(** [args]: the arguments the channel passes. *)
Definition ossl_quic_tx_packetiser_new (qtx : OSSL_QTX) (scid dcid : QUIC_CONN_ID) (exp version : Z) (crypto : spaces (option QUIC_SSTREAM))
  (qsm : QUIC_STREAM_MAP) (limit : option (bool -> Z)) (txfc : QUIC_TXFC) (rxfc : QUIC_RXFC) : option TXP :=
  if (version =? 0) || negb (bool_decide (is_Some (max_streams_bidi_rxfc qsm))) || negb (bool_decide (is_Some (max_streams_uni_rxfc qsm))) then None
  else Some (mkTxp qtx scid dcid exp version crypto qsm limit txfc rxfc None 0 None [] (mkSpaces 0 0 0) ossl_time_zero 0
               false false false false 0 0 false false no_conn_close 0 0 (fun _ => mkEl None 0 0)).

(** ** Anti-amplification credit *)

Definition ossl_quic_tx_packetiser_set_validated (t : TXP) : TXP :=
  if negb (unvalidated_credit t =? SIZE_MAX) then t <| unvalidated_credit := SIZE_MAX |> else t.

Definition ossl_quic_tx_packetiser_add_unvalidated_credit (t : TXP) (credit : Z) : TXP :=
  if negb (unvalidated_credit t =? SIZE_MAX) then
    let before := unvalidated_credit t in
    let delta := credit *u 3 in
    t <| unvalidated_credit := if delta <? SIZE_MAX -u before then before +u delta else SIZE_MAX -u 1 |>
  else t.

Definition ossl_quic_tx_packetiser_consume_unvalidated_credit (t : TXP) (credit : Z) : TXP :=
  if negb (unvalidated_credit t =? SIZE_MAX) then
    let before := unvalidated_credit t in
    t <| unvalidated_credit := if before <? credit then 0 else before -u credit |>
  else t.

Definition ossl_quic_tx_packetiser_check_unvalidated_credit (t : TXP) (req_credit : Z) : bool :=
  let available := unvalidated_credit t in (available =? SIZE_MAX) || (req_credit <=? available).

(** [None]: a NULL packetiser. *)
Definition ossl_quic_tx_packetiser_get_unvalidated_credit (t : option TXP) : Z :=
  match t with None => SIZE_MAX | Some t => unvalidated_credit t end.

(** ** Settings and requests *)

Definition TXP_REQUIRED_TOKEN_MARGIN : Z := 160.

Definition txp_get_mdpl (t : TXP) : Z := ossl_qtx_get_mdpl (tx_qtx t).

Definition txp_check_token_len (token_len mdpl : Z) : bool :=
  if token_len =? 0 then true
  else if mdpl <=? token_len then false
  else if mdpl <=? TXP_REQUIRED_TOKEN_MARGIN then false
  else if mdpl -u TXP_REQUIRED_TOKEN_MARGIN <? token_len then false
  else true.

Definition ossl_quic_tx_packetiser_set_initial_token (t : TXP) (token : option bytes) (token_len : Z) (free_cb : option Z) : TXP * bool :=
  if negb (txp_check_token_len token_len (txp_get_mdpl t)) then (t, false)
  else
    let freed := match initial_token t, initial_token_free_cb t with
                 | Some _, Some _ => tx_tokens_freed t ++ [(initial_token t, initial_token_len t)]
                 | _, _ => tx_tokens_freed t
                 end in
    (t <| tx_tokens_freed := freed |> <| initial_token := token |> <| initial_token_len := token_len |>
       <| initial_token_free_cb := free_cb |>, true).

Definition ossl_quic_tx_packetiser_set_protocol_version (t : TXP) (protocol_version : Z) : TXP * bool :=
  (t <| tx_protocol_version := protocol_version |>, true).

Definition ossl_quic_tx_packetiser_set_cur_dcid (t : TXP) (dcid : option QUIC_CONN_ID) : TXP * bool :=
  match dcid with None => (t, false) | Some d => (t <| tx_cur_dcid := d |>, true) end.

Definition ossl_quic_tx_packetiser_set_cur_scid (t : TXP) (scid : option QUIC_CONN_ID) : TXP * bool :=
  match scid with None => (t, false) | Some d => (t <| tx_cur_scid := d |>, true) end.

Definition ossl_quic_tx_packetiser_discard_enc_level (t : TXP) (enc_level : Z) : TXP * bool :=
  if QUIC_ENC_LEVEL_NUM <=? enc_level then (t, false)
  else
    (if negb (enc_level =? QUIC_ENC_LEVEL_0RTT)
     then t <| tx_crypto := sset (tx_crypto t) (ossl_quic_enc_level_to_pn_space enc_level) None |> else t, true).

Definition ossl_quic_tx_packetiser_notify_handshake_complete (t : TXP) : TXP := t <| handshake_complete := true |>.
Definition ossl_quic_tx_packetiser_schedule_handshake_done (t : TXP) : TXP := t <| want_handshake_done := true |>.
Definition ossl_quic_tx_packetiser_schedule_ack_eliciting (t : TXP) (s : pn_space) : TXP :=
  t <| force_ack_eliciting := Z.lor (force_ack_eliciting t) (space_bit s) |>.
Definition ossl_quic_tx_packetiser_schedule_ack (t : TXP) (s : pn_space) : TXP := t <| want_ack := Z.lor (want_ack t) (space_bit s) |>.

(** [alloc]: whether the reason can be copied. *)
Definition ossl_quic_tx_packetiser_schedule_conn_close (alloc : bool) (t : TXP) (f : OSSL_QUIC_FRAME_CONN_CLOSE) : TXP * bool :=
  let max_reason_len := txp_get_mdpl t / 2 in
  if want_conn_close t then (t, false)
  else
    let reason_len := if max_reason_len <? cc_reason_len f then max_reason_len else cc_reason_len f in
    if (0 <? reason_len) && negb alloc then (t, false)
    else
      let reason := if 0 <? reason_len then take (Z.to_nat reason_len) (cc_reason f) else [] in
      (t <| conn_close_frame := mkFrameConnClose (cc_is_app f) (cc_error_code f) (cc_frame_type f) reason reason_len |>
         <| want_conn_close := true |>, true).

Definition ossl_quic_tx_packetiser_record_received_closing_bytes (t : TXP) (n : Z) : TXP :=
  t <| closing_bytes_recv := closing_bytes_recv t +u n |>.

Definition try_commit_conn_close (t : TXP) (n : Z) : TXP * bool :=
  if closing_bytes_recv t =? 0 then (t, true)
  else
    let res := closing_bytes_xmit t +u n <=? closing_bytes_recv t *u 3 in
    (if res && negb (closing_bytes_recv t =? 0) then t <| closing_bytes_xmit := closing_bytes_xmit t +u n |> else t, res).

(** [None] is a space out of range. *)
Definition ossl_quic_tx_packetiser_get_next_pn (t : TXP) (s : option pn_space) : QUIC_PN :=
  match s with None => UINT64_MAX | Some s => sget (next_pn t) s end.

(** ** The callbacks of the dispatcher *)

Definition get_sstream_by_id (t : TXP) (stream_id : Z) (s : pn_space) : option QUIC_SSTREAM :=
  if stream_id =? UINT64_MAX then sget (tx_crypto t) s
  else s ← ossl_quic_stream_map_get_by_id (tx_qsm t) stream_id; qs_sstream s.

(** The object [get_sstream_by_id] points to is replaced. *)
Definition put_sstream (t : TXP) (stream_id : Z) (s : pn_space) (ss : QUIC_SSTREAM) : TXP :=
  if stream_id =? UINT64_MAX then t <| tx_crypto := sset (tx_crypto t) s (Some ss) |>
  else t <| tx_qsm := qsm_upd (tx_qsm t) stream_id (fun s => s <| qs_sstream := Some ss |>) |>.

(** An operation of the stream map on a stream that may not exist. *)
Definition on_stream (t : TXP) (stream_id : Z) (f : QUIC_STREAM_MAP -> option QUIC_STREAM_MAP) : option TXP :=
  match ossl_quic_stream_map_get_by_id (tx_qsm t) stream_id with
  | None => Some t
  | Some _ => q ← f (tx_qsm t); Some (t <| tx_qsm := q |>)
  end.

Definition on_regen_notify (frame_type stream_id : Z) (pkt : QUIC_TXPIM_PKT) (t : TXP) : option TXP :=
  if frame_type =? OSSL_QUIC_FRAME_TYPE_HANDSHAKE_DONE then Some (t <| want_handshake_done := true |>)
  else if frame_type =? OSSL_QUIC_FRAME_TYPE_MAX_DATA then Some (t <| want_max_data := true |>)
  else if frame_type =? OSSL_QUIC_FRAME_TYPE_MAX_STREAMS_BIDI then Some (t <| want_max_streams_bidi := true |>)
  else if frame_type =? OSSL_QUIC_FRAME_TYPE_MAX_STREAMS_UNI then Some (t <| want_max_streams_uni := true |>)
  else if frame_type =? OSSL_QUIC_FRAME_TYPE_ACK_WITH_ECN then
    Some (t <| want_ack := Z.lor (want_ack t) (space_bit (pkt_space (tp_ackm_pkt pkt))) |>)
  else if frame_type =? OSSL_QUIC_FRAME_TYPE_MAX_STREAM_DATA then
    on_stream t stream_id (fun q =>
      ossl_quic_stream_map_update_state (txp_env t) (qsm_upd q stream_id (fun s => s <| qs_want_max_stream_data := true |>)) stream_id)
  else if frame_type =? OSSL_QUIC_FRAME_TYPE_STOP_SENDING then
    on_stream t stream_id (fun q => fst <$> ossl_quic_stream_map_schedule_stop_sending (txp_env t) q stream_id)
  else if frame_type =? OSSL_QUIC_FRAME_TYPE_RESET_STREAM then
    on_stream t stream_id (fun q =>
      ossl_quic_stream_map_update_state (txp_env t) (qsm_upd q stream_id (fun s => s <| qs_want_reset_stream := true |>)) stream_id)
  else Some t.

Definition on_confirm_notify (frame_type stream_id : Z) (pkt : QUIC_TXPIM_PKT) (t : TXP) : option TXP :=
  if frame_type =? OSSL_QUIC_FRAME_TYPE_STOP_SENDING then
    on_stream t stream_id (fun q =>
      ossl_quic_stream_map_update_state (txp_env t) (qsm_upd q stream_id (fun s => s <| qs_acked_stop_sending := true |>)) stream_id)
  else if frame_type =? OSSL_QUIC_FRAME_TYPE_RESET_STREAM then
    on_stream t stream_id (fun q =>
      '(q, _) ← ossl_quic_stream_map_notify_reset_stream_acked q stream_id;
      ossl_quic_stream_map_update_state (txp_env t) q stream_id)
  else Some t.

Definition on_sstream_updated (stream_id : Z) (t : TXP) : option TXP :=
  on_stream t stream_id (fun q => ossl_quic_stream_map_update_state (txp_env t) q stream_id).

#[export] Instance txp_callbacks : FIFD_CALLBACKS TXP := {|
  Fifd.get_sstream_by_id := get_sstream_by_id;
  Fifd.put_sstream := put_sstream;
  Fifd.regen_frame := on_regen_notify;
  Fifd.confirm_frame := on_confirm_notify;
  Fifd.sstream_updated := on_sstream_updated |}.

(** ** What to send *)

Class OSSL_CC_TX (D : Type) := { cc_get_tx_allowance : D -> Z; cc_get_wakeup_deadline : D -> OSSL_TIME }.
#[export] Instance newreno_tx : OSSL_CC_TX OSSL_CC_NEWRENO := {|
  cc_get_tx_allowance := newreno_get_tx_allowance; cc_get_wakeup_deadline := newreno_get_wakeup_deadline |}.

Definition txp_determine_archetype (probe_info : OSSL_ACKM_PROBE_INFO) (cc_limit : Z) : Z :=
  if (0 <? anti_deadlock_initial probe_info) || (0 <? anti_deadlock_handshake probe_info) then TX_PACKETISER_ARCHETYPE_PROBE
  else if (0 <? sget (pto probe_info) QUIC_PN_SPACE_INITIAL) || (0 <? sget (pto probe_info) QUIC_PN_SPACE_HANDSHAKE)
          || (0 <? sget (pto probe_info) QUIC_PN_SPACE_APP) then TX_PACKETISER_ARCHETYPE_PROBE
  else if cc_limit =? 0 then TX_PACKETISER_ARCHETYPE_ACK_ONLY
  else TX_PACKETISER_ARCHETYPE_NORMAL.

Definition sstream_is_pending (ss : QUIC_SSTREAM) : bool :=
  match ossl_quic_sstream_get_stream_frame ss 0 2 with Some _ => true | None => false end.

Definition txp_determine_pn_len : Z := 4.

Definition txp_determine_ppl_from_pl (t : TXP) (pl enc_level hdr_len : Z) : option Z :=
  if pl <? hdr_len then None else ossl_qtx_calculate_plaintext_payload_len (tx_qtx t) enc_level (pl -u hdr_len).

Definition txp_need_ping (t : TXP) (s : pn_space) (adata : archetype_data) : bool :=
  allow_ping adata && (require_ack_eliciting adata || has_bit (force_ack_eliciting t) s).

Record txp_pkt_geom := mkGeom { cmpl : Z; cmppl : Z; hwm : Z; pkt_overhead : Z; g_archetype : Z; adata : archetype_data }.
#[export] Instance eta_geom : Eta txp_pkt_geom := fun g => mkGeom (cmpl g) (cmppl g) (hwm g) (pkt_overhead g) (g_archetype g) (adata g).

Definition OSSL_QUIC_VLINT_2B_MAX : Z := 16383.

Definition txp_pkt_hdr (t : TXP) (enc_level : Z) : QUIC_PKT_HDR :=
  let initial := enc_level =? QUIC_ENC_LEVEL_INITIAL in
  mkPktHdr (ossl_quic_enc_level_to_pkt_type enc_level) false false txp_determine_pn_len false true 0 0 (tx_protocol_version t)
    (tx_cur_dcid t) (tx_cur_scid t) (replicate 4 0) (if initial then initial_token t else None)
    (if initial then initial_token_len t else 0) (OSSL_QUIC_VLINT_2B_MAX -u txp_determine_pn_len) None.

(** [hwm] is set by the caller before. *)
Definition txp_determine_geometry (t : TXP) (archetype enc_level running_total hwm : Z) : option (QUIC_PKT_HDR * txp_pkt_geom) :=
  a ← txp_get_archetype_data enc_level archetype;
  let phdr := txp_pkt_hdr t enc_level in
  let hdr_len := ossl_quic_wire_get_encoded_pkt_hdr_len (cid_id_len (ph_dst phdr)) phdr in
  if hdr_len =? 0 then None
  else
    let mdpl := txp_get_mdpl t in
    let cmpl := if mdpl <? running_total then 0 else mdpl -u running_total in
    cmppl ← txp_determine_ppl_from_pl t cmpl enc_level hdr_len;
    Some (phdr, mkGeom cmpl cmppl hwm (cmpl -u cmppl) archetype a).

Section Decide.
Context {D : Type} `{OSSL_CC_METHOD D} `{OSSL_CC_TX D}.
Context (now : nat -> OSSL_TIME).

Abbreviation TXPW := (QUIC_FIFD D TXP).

#####

■ **Instructions for the task**:
From the listing above, return the lines starting at the one with "else if (0 <?" and ending at the one with "mkPktHdr (ossl_quic_enc_level_to_pkt_type enc_level)", both kept, exactly as they appear and nothing more.

■ **Your response**:
  else if (0 <? sget (pto probe_info) QUIC_PN_SPACE_INITIAL) || (0 <? sget (pto probe_info) QUIC_PN_SPACE_HANDSHAKE)
          || (0 <? sget (pto probe_info) QUIC_PN_SPACE_APP) then TX_PACKETISER_ARCHETYPE_PROBE
  else if cc_limit =? 0 then TX_PACKETISER_ARCHETYPE_ACK_ONLY
  else TX_PACKETISER_ARCHETYPE_NORMAL.

Definition sstream_is_pending (ss : QUIC_SSTREAM) : bool :=
  match ossl_quic_sstream_get_stream_frame ss 0 2 with Some _ => true | None => false end.

Definition txp_determine_pn_len : Z := 4.

Definition txp_determine_ppl_from_pl (t : TXP) (pl enc_level hdr_len : Z) : option Z :=
  if pl <? hdr_len then None else ossl_qtx_calculate_plaintext_payload_len (tx_qtx t) enc_level (pl -u hdr_len).

Definition txp_need_ping (t : TXP) (s : pn_space) (adata : archetype_data) : bool :=
  allow_ping adata && (require_ack_eliciting adata || has_bit (force_ack_eliciting t) s).

Record txp_pkt_geom := mkGeom { cmpl : Z; cmppl : Z; hwm : Z; pkt_overhead : Z; g_archetype : Z; adata : archetype_data }.
#[export] Instance eta_geom : Eta txp_pkt_geom := fun g => mkGeom (cmpl g) (cmppl g) (hwm g) (pkt_overhead g) (g_archetype g) (adata g).

Definition OSSL_QUIC_VLINT_2B_MAX : Z := 16383.

Definition txp_pkt_hdr (t : TXP) (enc_level : Z) : QUIC_PKT_HDR :=
  let initial := enc_level =? QUIC_ENC_LEVEL_INITIAL in
  mkPktHdr (ossl_quic_enc_level_to_pkt_type enc_level) false false txp_determine_pn_len false true 0 0 (tx_protocol_version t)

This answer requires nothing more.